WHAT YOU WILL DO ▸
Copy precisely the first line of the material below and every later line, stopping with the line that contains "rewrite lookup_insert_ne.".

EXTRACTED RECORDS ▸
# # # # # # #
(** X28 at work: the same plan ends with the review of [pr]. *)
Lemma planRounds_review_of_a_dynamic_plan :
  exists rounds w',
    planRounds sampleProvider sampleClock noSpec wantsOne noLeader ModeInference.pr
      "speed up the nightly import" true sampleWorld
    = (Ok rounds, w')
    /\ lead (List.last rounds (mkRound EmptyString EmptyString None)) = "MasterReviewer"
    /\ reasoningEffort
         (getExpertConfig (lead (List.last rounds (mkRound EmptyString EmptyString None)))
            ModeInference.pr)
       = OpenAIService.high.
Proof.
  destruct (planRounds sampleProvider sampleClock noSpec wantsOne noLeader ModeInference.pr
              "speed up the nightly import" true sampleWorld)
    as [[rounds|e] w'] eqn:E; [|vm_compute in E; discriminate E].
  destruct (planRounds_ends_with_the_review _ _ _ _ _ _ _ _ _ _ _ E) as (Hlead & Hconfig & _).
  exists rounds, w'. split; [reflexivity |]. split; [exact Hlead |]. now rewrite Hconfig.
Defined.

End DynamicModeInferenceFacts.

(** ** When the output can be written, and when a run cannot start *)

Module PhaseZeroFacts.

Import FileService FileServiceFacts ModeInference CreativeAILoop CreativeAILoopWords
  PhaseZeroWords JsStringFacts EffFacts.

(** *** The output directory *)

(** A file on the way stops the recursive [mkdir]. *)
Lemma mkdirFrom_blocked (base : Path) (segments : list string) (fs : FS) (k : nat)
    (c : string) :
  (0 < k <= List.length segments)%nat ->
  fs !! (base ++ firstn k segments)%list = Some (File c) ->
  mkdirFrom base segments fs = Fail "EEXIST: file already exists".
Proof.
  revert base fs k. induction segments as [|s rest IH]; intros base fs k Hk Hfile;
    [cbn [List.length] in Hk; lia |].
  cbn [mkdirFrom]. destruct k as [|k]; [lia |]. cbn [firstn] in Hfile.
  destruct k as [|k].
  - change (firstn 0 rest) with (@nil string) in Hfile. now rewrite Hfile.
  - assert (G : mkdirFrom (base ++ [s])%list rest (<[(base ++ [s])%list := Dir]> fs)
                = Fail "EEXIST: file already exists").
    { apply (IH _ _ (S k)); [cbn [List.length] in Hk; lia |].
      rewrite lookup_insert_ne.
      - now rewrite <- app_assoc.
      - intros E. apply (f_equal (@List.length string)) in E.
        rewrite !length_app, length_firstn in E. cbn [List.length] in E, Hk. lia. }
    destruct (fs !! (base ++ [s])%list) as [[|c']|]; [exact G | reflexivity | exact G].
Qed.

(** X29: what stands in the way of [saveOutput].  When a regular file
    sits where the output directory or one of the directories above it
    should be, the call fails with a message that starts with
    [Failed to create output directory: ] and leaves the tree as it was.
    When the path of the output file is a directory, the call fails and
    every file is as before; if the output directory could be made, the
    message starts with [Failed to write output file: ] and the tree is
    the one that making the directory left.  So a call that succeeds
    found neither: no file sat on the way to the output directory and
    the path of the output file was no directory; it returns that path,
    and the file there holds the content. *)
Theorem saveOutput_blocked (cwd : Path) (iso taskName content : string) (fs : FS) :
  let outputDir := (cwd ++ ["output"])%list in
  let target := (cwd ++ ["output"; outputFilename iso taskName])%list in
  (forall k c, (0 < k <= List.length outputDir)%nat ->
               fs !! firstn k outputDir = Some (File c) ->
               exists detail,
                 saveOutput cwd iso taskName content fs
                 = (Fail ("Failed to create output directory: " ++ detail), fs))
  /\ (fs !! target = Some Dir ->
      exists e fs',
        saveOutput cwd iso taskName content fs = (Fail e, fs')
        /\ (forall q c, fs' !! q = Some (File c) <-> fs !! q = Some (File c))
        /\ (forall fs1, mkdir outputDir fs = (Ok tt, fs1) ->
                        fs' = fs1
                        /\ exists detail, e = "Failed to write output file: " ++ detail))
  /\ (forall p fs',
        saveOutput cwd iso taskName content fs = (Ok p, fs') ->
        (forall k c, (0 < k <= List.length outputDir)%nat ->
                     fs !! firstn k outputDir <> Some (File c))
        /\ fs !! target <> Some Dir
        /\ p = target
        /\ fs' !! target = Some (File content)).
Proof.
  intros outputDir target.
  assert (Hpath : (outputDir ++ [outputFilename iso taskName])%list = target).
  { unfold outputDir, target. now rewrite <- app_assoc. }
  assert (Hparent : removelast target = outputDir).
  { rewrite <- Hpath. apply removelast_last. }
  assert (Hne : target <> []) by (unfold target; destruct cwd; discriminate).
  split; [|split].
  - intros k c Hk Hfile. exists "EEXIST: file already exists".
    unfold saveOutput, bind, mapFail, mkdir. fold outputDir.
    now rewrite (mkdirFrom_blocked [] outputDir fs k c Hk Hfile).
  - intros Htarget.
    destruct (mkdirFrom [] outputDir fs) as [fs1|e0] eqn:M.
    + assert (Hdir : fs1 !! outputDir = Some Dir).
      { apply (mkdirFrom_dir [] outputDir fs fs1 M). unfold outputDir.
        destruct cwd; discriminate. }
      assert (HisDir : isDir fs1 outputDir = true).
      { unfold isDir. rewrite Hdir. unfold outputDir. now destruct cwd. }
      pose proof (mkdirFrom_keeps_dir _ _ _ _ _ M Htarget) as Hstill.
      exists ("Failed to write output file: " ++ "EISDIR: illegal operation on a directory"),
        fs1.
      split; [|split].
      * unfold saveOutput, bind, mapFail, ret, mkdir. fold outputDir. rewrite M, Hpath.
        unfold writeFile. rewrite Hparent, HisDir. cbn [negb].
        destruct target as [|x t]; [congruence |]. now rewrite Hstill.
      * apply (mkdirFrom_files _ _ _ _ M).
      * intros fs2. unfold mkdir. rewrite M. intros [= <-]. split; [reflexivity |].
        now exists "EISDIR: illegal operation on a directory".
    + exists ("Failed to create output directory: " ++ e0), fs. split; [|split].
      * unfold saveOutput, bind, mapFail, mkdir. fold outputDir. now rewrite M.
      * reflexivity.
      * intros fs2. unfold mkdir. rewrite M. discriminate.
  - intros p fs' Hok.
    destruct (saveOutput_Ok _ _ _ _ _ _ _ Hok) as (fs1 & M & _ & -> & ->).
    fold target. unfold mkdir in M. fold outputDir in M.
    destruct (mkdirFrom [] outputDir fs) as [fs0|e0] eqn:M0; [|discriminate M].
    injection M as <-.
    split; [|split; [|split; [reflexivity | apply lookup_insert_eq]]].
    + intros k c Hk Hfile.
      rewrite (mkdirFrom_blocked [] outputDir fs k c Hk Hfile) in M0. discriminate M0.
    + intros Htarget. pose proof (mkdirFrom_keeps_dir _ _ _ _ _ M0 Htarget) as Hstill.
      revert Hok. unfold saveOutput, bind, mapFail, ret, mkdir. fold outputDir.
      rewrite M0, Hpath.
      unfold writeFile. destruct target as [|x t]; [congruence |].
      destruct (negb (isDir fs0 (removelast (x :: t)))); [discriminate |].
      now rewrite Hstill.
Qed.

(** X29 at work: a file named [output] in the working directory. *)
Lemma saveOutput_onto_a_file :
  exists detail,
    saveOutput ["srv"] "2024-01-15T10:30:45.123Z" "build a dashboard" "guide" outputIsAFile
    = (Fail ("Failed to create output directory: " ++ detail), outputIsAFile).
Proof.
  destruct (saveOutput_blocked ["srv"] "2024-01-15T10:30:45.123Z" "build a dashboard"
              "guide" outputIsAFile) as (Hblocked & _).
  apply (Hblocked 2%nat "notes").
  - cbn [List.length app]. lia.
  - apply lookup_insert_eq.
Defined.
# # # # # # #
RESULT ▸
(** X28 at work: the same plan ends with the review of [pr]. *)
Lemma planRounds_review_of_a_dynamic_plan :
  exists rounds w',
    planRounds sampleProvider sampleClock noSpec wantsOne noLeader ModeInference.pr
      "speed up the nightly import" true sampleWorld
    = (Ok rounds, w')
    /\ lead (List.last rounds (mkRound EmptyString EmptyString None)) = "MasterReviewer"
    /\ reasoningEffort
         (getExpertConfig (lead (List.last rounds (mkRound EmptyString EmptyString None)))
            ModeInference.pr)
       = OpenAIService.high.
Proof.
  destruct (planRounds sampleProvider sampleClock noSpec wantsOne noLeader ModeInference.pr
              "speed up the nightly import" true sampleWorld)
    as [[rounds|e] w'] eqn:E; [|vm_compute in E; discriminate E].
  destruct (planRounds_ends_with_the_review _ _ _ _ _ _ _ _ _ _ _ E) as (Hlead & Hconfig & _).
  exists rounds, w'. split; [reflexivity |]. split; [exact Hlead |]. now rewrite Hconfig.
Defined.

End DynamicModeInferenceFacts.

(** ** When the output can be written, and when a run cannot start *)

Module PhaseZeroFacts.

Import FileService FileServiceFacts ModeInference CreativeAILoop CreativeAILoopWords
  PhaseZeroWords JsStringFacts EffFacts.

(** *** The output directory *)

(** A file on the way stops the recursive [mkdir]. *)
Lemma mkdirFrom_blocked (base : Path) (segments : list string) (fs : FS) (k : nat)
    (c : string) :
  (0 < k <= List.length segments)%nat ->
  fs !! (base ++ firstn k segments)%list = Some (File c) ->
  mkdirFrom base segments fs = Fail "EEXIST: file already exists".
Proof.
  revert base fs k. induction segments as [|s rest IH]; intros base fs k Hk Hfile;
    [cbn [List.length] in Hk; lia |].
  cbn [mkdirFrom]. destruct k as [|k]; [lia |]. cbn [firstn] in Hfile.
  destruct k as [|k].
  - change (firstn 0 rest) with (@nil string) in Hfile. now rewrite Hfile.
  - assert (G : mkdirFrom (base ++ [s])%list rest (<[(base ++ [s])%list := Dir]> fs)
                = Fail "EEXIST: file already exists").
    { apply (IH _ _ (S k)); [cbn [List.length] in Hk; lia |].
      rewrite lookup_insert_ne.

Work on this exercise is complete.